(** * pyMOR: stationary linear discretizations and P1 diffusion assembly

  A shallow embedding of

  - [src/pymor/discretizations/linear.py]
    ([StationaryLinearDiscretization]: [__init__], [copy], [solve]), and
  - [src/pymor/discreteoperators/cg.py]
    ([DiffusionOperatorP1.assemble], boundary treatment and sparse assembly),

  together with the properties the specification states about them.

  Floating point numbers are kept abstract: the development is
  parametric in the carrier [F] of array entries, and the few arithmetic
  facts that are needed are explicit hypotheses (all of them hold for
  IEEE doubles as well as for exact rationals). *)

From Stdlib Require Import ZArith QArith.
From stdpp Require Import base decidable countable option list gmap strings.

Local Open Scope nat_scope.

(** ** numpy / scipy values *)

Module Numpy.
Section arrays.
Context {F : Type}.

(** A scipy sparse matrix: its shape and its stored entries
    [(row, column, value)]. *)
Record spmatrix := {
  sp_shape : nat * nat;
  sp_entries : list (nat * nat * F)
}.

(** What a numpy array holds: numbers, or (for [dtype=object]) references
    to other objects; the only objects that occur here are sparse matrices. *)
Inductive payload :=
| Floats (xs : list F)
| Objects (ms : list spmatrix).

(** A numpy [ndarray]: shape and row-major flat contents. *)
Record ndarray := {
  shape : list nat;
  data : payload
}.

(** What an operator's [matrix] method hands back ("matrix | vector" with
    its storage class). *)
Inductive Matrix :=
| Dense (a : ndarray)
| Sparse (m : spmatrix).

• • •

Problem to solve: The range runs from the line with "data : payload" to the last line of the entries above, both included. Restate it word for word.

Written answer:
  data : payload
}.

(** What an operator's [matrix] method hands back ("matrix | vector" with
    its storage class). *)
Inductive Matrix :=
| Dense (a : ndarray)
| Sparse (m : spmatrix).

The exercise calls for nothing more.